The concept of having a computer in your pocket sounded like science fiction. However, it was recently announced that for the first time, smartphone sales exceeded feature phone sales. I kind of thought they already did, but none-the-less let’s explore how we get here…

The Smartphone short history

BlackBerry set the stage back in 2003 with its 6210. This think looks like a dinosaur but at the time very cutting edge. Reserved for executives/ upper management-types, or at least that’s how I remember it. I was too expensive for me to even consider unless granted one from work.


In 2007, Apple launched the first generation iPhone. What Apple did for the smartphone was make the touchscreen less of a luxury and more of a common denominator. Not only did the touch screen resonate but so did the style. Compared to BlackBerry, Apple introduced a light and sleek design that caught everyone’s attention. This was the tipping point for the smartphone.

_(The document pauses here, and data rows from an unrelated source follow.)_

(** ** Truncated packet numbers *)

(** The mask [^(epochDelta-1)] clears the low [k] bits. *)
Lemma epoch_mask k a :
  0 <= k < 64 -> is_u64 a ->
  Z.land a (Z.lxor (2 ^ 64 - 1) (2 ^ k - 1)) = a - a mod 2 ^ k.
Proof.
  intros Hk Ha.
  assert (Z.land a (Z.lxor (2 ^ 64 - 1) (2 ^ k - 1)) = Z.ldiff a (Z.ones k)) as ->.
  { change (2 ^ 64 - 1) with (Z.ones 64).
    replace (2 ^ k - 1) with (Z.ones k) by (rewrite Z.ones_equiv; lia).
    apply Z.bits_inj'. intros n Hn.
    rewrite Z.land_spec, Z.lxor_spec, Z.ldiff_spec, !Z.testbit_ones by lia.
    destruct (Z.ltb_spec n 64) as [|Hge].
    - by destruct (0 <=? n) eqn:?; to_prop; [|lia].
    - rewrite (Z.bits_above_log2 a n); [done|unfold is_u64 in Ha; lia|].
      unfold is_u64 in Ha. destruct (decide (a = 0)) as [->|]; [simpl; lia|].
      apply Z.log2_lt_pow2; [lia|].
      apply Z.lt_le_trans with (2 ^ 64); [lia|apply Z.pow_le_mono_r; lia]. }
  rewrite Z.ldiff_ones_r, Z.shiftl_mul_pow2, Z.shiftr_div_pow2 by lia.
  pose proof (Z.div_mod a (2 ^ k) ltac:(apply Z.pow_nonzero; lia)). lia.
Qed.

(** [closestTo] picks [a] when [a] is strictly closer to the target. *)
Lemma closestTo_spec t a b :
  is_u64 t -> is_u64 a -> is_u64 b ->
  closestTo t a b = if Z.abs (t - a) <? Z.abs (t - b) then a else b.
Proof.
  intros Ht Ha Hb. unfold closestTo, delta.
  assert (forall x, is_u64 x ->
    (if t <? x then u64 (x - t) else u64 (t - x)) = Z.abs (t - x)) as E.
  { intros x Hx. case_if; rewrite u64_small; unfold_width; lia. }
  by rewrite !E.
Qed.

(** The candidates that [InferPacketNumber] compares are the three numbers
    congruent to the wire value nearest to the epoch of the last packet; the
    one before epoch 0 wraps to the top of the 64-bit range and never wins. *)
Lemma infer_core k last wire pn :
  0 < k <= 48 -> 0 <= last < 2 ^ 62 -> 0 <= pn < 2 ^ 62 ->
  wire = pn mod 2 ^ k ->
  2 * Z.abs (pn - (last + 1)) < 2 ^ k ->
  let epoch := last - last mod 2 ^ k in
  closestTo (last + 1) (epoch + wire)
    (closestTo (last + 1) (u64 (u64 (epoch - 2 ^ k) + wire)) (epoch + 2 ^ k + wire)) = pn.
Proof.
  intros Hk Hlast Hpn Hwire Hclose epoch. subst epoch.
  set (D := 2 ^ k) in *.
  assert (0 < D <= 2 ^ 48) as HD.
  { unfold D. split; [apply Z.pow_pos_nonneg; lia|apply Z.pow_le_mono_r; lia]. }
  pose proof (Z.mod_pos_bound last D ltac:(lia)) as Hml.
  pose proof (Z.div_mod last D ltac:(lia)) as Hdl.
  pose proof (Z.mod_pos_bound pn D ltac:(lia)) as Hmp.
  pose proof (Z.div_mod pn D ltac:(lia)) as Hdp.
  set (ql := last / D) in *. set (qp := pn / D) in *.
  assert (0 <= ql) by (apply Z.div_pos; lia).
  assert (0 <= qp) by (apply Z.div_pos; lia).
  assert (qp = ql - 1 \/ qp = ql \/ qp = ql + 1) as Hq by nia.
  rewrite <- Hwire in Hmp, Hdp. clear Hwire.
  set (E := D * ql) in *.
  replace (last - last mod D) with E by lia.
  assert (pn = E - D + wire \/ pn = E + wire \/ pn = E + D + wire) as Hpn'
    by (destruct Hq as [Hq|[Hq|Hq]]; rewrite Hq in Hdp; unfold E; lia).
  assert (E = 0 \/ D <= E) as HE.
  { destruct (Z.eq_dec ql 0) as [Hz|]; [left; unfold E; lia|right].
    replace D with (D * 1) at 1 by lia. apply Z.mul_le_mono_nonneg_l; lia. }
  assert (0 <= E <= last) as HEl by lia.
  clear Hq Hdp. clearbody E D. clear ql qp H H0 Hk k.
  assert (u64 (u64 (E - D) + wire)
          = if decide (E = 0) then 2 ^ 64 - D + wire else E - D + wire) as ->.
  { case_decide as Hz; unfold u64.
    - rewrite Hz. replace (0 - D) with (2 ^ 64 - D + (-1) * 2 ^ 64) by lia.
      rewrite Z.mod_add, (Z.mod_small (2 ^ 64 - D)) by lia. apply Z.mod_small. lia.
    - rewrite (Z.mod_small (E - D)) by lia. apply Z.mod_small. lia. }
  case_decide as Hz; rewrite (closestTo_spec _ _ (E + D + wire)) by (unfold_width; lia);
    rewrite closestTo_spec by (unfold_width; repeat case_if; lia);
    repeat case_if; lia.
Qed.

(** A packet number survives truncation to [len] bytes when the receiver's
    largest packet number is less than half a wire epoch away. *)
Lemma InferPacketNumber_window l last pn :
  In l [1; 2; 4; 6] ->
  0 <= last < 2 ^ 62 -> 0 <= pn < 2 ^ 62 ->
  2 * Z.abs (pn - (last + 1)) < 2 ^ (8 * l) ->
  InferPacketNumber l last (pn mod 2 ^ (8 * l)) = pn.
Proof.
  intros Hl Hlast Hpn Hclose. unfold InferPacketNumber.
  assert (0 < 8 * l <= 48 /\ u8 (u8 l * 8) = 8 * l) as [Hk ->].
  { destruct Hl as [<-|[<-|[<-|[<-|[]]]]]; by split. }
  rewrite Z.shiftl_1_l.
  assert (0 < 2 ^ (8 * l) <= 2 ^ 48) as HD.
  { split; [apply Z.pow_pos_nonneg; lia|apply Z.pow_le_mono_r; lia]. }
  rewrite (u64_small (2 ^ (8 * l))), (u64_small (2 ^ (8 * l) - 1)),
    (u64_small (last + 1)) by (unfold_width; lia).
  rewrite epoch_mask by (unfold_width; lia).
  pose proof (Z.mod_pos_bound last (2 ^ (8 * l)) ltac:(lia)).
  pose proof (Z.mod_pos_bound pn (2 ^ (8 * l)) ltac:(lia)).
  pose proof (Z.mod_le last (2 ^ (8 * l)) ltac:(lia) ltac:(lia)).
  rewrite (u64_small (last - last mod 2 ^ (8 * l) + 2 ^ (8 * l))) by (unfold_width; lia).
  rewrite (u64_small (last - last mod 2 ^ (8 * l) + pn mod _)) by (unfold_width; lia).
  rewrite (u64_small (_ + 2 ^ (8 * l) + _)) by (unfold_width; lia).
  by apply infer_core.
Qed.

Lemma packet_number_inferred pn leastUnacked last :
  0 <= leastUnacked <= pn -> pn < 2 ^ 62 -> pn - leastUnacked < 2 ^ 47 ->
  leastUnacked <= last + 1 < pn + 2 ^ 15 ->
  0 <= last < 2 ^ 62 ->
  let l := GetPacketNumberLengthForPublicHeader pn leastUnacked in
  InferPacketNumber l last (pn mod 2 ^ (8 * l)) = pn.
Proof.
  intros H1 H2 H3 H4 H5 l. subst l. unfold GetPacketNumberLengthForPublicHeader.
  rewrite u64_small by (unfold_width; lia).
  change (Z.shiftl 2 (PacketNumberLen2 * 8 - 2)) with (2 ^ 15).
  change (Z.shiftl 2 (PacketNumberLen4 * 8 - 2)) with (2 ^ 31).
  unfold PacketNumberLen2, PacketNumberLen4, PacketNumberLen6.
  repeat case_if; apply InferPacketNumber_window; simpl; auto; lia.
Qed.

(** A packet number that the sender writes with the length chosen by
    [GetPacketNumberLengthForPublicHeader] is recovered by the receiver's
    [InferPacketNumber], for every least-unacked value the sender may hold and
    every largest packet number the receiver may have seen: at least up to the
    packets the sender knows to be delivered, and at most 2^15 ahead. *)
Theorem packet_number_truncation_roundtrip pn leastUnacked last :
  0 <= leastUnacked <= pn -> pn < 2 ^ 62 -> pn - leastUnacked < 2 ^ 47 ->
  leastUnacked <= last + 1 < pn + 2 ^ 15 ->
  0 <= last < 2 ^ 62 ->
  let l := GetPacketNumberLengthForPublicHeader pn leastUnacked in
  InferPacketNumber l last (pn mod 2 ^ (8 * l)) = pn.
Proof. apply packet_number_inferred. Qed.

Lemma packet_number_truncation_witness :
  InferPacketNumber 2 66000 (65999 mod 2 ^ 16) = 65999.
Proof. apply (packet_number_truncation_roundtrip 65999 65000 66000); lia. Defined.

(** [GetPacketNumberLength] is the smallest wire length that holds the number. *)
Lemma GetPacketNumberLength_fits pn :
  0 <= pn < 2 ^ 48 ->
  In (GetPacketNumberLength pn) [1; 2; 4; 6] /\ pn < 2 ^ (8 * GetPacketNumberLength pn).
Proof.
  intros Hpn. unfold GetPacketNumberLength, PacketNumberLen1, PacketNumberLen2,
    PacketNumberLen4, PacketNumberLen6.
  repeat case_if; (split; [simpl; auto|]); calc; lia.
Qed.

2011 was a real breakout year for the smartphone. In addition to Apple, companies like Samsung and LG commanded a strong presence as smartphones flooded the market place. Smartphones were available with better cameras, more memory, faster processors, and innovative designs. There were options and prices started to come down as competition increased.

The Smartphone takes over

At the end of the first quarter of this year, shipments for smartphone overtook feature phones. What led to this stunning change of events?

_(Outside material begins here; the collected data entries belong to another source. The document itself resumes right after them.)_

(** The data part of [ParseStreamFrame]: nothing is read when [dataLen] is 0. *)
Definition readStreamData (r : list Z) (dataLen : Z) : res (list Z * list Z) :=
  if dataLen =? 0 then Ok ([], r)
  else
    let '(n, data, r, err) := Read r dataLen in
    if negb (n =? dataLen)
    then Err (ErrNew "BUG: StreamFrame could not read dataLen bytes")
    else match err with Some e => Err e | None => Ok (data, r) end.

Definition ParseStreamFrame (r : list Z) : res (StreamFrame * list Z) :=
  let! (typeByte, r) := ReadByte r in
  let finBit := Z.land typeByte 0x40 >? 0 in
  let dataLenPresent := Z.land typeByte 0x20 >? 0 in
  let offsetLen := Z.shiftr (Z.land typeByte 0x1C) 2 in
  let offsetLen := if negb (offsetLen =? 0) then u8 (offsetLen + 1) else offsetLen in
  let streamIDLen := u8 (Z.land typeByte 0x03 + 1) in
  let! (sid, r) := ReadUintN r streamIDLen in
  let! (offset, r) := ReadUintN r offsetLen in
  let! (dataLen, r) := if dataLenPresent then ReadUint16 r else Ok (0, r) in
  if dataLen >? u16 MaxPacketSize
  then Err (QuicError InvalidStreamData (Msg "data len too large"))
  else
    let dataLen := if negb dataLenPresent then u16 (len r) else dataLen in
    let! (data, r) := readStreamData r dataLen in
    let frame := mkStreamFrame (u32 sid) finBit dataLenPresent offset data in
    if u64 (offset + StreamFrame_DataLen frame) <? offset
    then Err (QuicError InvalidStreamData (Msg "data overflows maximum offset"))
    else if negb finBit && (StreamFrame_DataLen frame =? 0)
    then Err (ErrorCodeErr EmptyStreamFrameNoFin)
    else Ok (frame, r).

Definition calculateStreamIDLength (f : StreamFrame) : Z :=
  if sf_StreamID f <? Z.shiftl 1 8 then 1
  else if sf_StreamID f <? Z.shiftl 1 16 then 2
  else if sf_StreamID f <? Z.shiftl 1 24 then 3
  else 4.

Well, competition. There are number of players in the market all hungry for market share. The technology isn’t so foreign as it was back in 2003, and the idea of owning a smartphone isn’t a stretch either. But one of the biggest factors has to be the rise of developing nations and their demand of smartphone technology.

The draw to a more digital life is now global. It already has for some time, but the sales report for the first quarter really emphasizes the market shift.

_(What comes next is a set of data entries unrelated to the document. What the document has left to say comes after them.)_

(* ===== verification/AckFrame.v ===== *)
(** * Package frames: the ACK frame

    Parsing, writing and validation of ACK frames, with the split of long gaps
    into blocks of at most 255 packets and the limit of 255 blocks.  The theorems
    show what a receiver recovers from a written frame, that the announced
    length is the written one, and which frames cannot be written. *)

From S2P Require Import Prelude Protocol Qerr Wire.

(** ** frames/ack_range.go and the data of frames/ack_frame.go *)

Record AckRange : Type := mkAckRange {
  FirstPacketNumber : Z;
  LastPacketNumber : Z;
}.

Record AckFrame : Type := mkAckFrame {
  LargestAcked : Z;
  LowestAcked : Z;
  AckRanges : list AckRange;
  PacketReceivedTime : Z;
  DelayTime : Z;
}.

Definition ErrInvalidAckRanges : goerror :=
  ErrNew "AckFrame: ACK frame contains invalid ACK ranges".
Definition ErrInvalidFirstAckRange : goerror :=
  ErrNew "AckFrame: ACK frame has invalid first ACK range".
Definition errInconsistentAckLargestAcked : goerror :=
  ErrNew "internal inconsistency: LargestAcked does not match ACK ranges".
Definition errInconsistentAckLowestAcked : goerror :=
  ErrNew "internal inconsistency: LowestAcked does not match ACK ranges".
Definition errInconsistentAckBlocks : goerror :=
  ErrNew "BUG: Inconsistent number of ACK ranges written".

Definition HasMissingRanges (f : AckFrame) : bool := len (AckRanges f) >? 0.

(** ** validateAckRanges *)

(** The last loop: every range lies strictly below its predecessor, with at
    least one packet between them. *)
Fixpoint ackRangesDescend (lastAckRange : AckRange) (rs : list AckRange) : bool :=
  match rs with
  | [] => true
  | r :: rs =>
      if FirstPacketNumber lastAckRange <=? FirstPacketNumber r then false
      else if FirstPacketNumber lastAckRange <=? u64 (LastPacketNumber r + 1) then false
      else ackRangesDescend r rs
  end.

Definition validateAckRanges (f : AckFrame) : bool :=
  match AckRanges f with
  | [] => true
  | [_] => false
  | r :: rs =>
      if negb (LastPacketNumber r =? LargestAcked f) then false
      else if existsb (fun r => FirstPacketNumber r >? LastPacketNumber r) (AckRanges f)
      then false
      else ackRangesDescend r rs
  end.

(** ** ParseAckFrame *)

(** The loop over the ACK blocks.  The slice of ranges is kept in reverse, so
    that its last element is the head of the list. *)
Fixpoint ParseAckBlocks (todo : nat) (r : list Z) (deltaLen : Z) (ranges : list AckRange)
    (inLongBlock lastRangeComplete : bool) : res (list AckRange * bool * list Z) :=
  match todo with
  | O => Ok (ranges, lastRangeComplete, r)
  | S todo =>
      let! (gap, r) := ReadByte r in
      let! (ackBlockLength, r) := ReadUintN r deltaLen in
      match ranges with
      | [] => Panic
      | last :: earlier =>
          let '(ranges, lastRangeComplete) :=
            if inLongBlock then
              (mkAckRange (u64 (FirstPacketNumber last - u64 (gap + ackBlockLength)))
                 (u64 (LastPacketNumber last - gap)) :: earlier, lastRangeComplete)
            else
              let l := u64 (FirstPacketNumber last - gap - 1) in
              (mkAckRange (u64 (l - ackBlockLength + 1)) l :: ranges, false) in
          let lastRangeComplete := if ackBlockLength >? 0 then true else lastRangeComplete in
          ParseAckBlocks todo r deltaLen ranges (ackBlockLength =? 0) lastRangeComplete
      end
  end.

(** Skips the timestamps. *)
Fixpoint skipTimestamps (todo : nat) (r : list Z) : res (list Z) :=
  match todo with
  | O => Ok r
  | S todo =>
      let! (_, r) := ReadByte r in
      let! (_, r) := ReadUint16 r in
      skipTimestamps todo r
  end.

Definition parseTimestamps (r : list Z) : res (list Z) :=
  let! (numTimestamp, r) := ReadByte r in
  if numTimestamp >? 0 then
    let! (_, r) := ReadByte r in
    let! (_, r) := ReadUint32 r in
    skipTimestamps (Z.to_nat (numTimestamp - 1)) r
  else Ok r.

Definition ParseAckFrame (r : list Z) : res (AckFrame * list Z) :=
  let! (typeByte, r) := ReadByte r in
  let hasMissingRanges := Z.land typeByte 0x20 =? 0x20 in
  let largestAckedLen := u8 (2 * Z.shiftr (Z.land typeByte 0x0C) 2) in
  let largestAckedLen := if largestAckedLen =? 0 then 1 else largestAckedLen in
  let deltaLen := u8 (2 * Z.land typeByte 0x03) in
  let deltaLen := if deltaLen =? 0 then 1 else deltaLen in
  let! (largestAcked, r) := ReadUintN r largestAckedLen in
  let! (delay, r) := ReadUfloat16 r in
  let delayTime := i64 (delay * Microsecond) in
  let! (numAckBlocks, r) := if hasMissingRanges then ReadByte r else Ok (0, r) in
  if hasMissingRanges && (numAckBlocks =? 0) then Err ErrInvalidAckRanges
  else
    let! (ackBlockLength, r) := ReadUintN r deltaLen in
    if (largestAcked >? 0) && (ackBlockLength <? 1) then Err ErrInvalidFirstAckRange
    else if ackBlockLength >? largestAcked then Err ErrInvalidAckRanges
    else
      let! (ranges, lowestAcked, r) :=
        if hasMissingRanges then
          let first := mkAckRange (u64 (u64 (largestAcked - ackBlockLength) + 1)) largestAcked in
          let! (ranges, lastRangeComplete, r) :=
            ParseAckBlocks (Z.to_nat numAckBlocks) r deltaLen [first] false false in
          let ranges := if negb lastRangeComplete then tail ranges else ranges in
          match ranges with
          | [] => Panic
          | last :: _ => Ok (rev ranges, FirstPacketNumber last, r)
          end
        else if largestAcked =? 0 then Ok ([], 0, r)
        else Ok ([], u64 (u64 (largestAcked + 1) - ackBlockLength), r) in
      let frame := mkAckFrame largestAcked lowestAcked ranges 0 delayTime in
      if negb (validateAckRanges frame) then Err ErrInvalidAckRanges
      else
        let! r := parseTimestamps r in
        Ok (frame, r).

(** ** Lengths *)

(** The number of blocks that a gap takes: one per 255 packets *)
Definition gapBlocks (gap : Z) : Z :=
  let num := 1 + gap / 0xFF in if gap mod 0xFF =? 0 then num - 1 else num.

Definition ackGap (lastAckRange r : AckRange) : Z :=
  u64 (FirstPacketNumber lastAckRange - LastPacketNumber r - 1).

Fixpoint numWritable_loop (lastAckRange : AckRange) (rs : list AckRange) (numRanges : Z) : Z :=
  match rs with
  | [] => numRanges
  | r :: rs =>
      let rangeLength := gapBlocks (ackGap lastAckRange r) in
      if u64 (numRanges + rangeLength) <? 0xFF
      then numWritable_loop r rs (u64 (numRanges + rangeLength))
      else numRanges
  end.

Definition numWritableNackRanges (f : AckFrame) : Z :=
  match AckRanges f with
  | [] => 0
  | r :: rs => u64 (numWritable_loop r rs 0 + 1)
  end.

Definition ackRangeLength (r : AckRange) : Z :=
  u64 (LastPacketNumber r - FirstPacketNumber r + 1).

Definition getMissingSequenceNumberDeltaLen (f : AckFrame) : Z :=
  let maxRangeLength :=
    if HasMissingRanges f then
      fold_left (fun m r => if ackRangeLength r >? m then ackRangeLength r else m)
        (AckRanges f) 0
    else u64 (LargestAcked f - LowestAcked f + 1) in
  if maxRangeLength <=? 0xFF then PacketNumberLen1
  else if maxRangeLength <=? 0xFFFF then PacketNumberLen2
  else if maxRangeLength <=? 0xFFFFFFFF then PacketNumberLen4
  else PacketNumberLen6.

Definition AckFrame_MinLength (f : AckFrame) : Z :=
  let length := 1 + 2 + 1 + GetPacketNumberLength (LargestAcked f) in
  let deltaLen := getMissingSequenceNumberDeltaLen f in
  if HasMissingRanges f then length + (1 + deltaLen) * numWritableNackRanges f
  else length + deltaLen.

(** ** Write *)

(** The [switch] on a packet number length that writes one field *)
Definition writeWithLen (b : list Z) (l v : Z) : list Z :=
  match l with
  | 1 => WriteByte b (u8 v)
  | 2 => WriteUint16 b (u16 v)
  | 4 => WriteUint32 b (u32 v)
  | 6 => WriteUint48 b v
  | _ => b
  end.

(** The blocks of a long gap, from block [i] on *)
Fixpoint writeLongGap (todo : nat) (i num gap length deltaLen : Z) (b : list Z) : list Z :=
  match todo with
  | O => b
  | S todo =>
      let '(lengthWritten, gapWritten) :=
        if i =? num - 1 then (length, u8 (1 + u64 (gap - 1) mod 255)) else (0, 0xFF) in
      writeLongGap todo (i + 1) num gap length deltaLen
        (writeWithLen (WriteByte b gapWritten) deltaLen lengthWritten)
  end.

The feature phone just didn’t die – it’s just the technology available at the time. As basic economics kicked in over time, smartphone technology just become more accessible. These are exciting times but time doesn’t stand still. The demand for progress produces innovation.

So what will take over the smartphone?

I’m afraid that smartphone’s marketplace dominance will be somewhat short-lived. Much like that days of car phones and fax machines, the smartphone will see a sunset sooner than later. Wearable technologies, like Google Glass, are primed to leap over the smartphone.


It’s just the natural evolution of technology. Nothing really stays constant. There will always be a demand for lighter, sleeker, more powerful, and more integrated personal technology.

I consider this the theme of technology. It’s more ingrained in our life than ever before. We might even live to see the day when personal technology is just not something external but internal. I’m referencing human augmentation or becoming a cyborg.

But having computers implanted inside us seems pretty far fetched…just like the automobile, television, personal computer, and now the smart phone.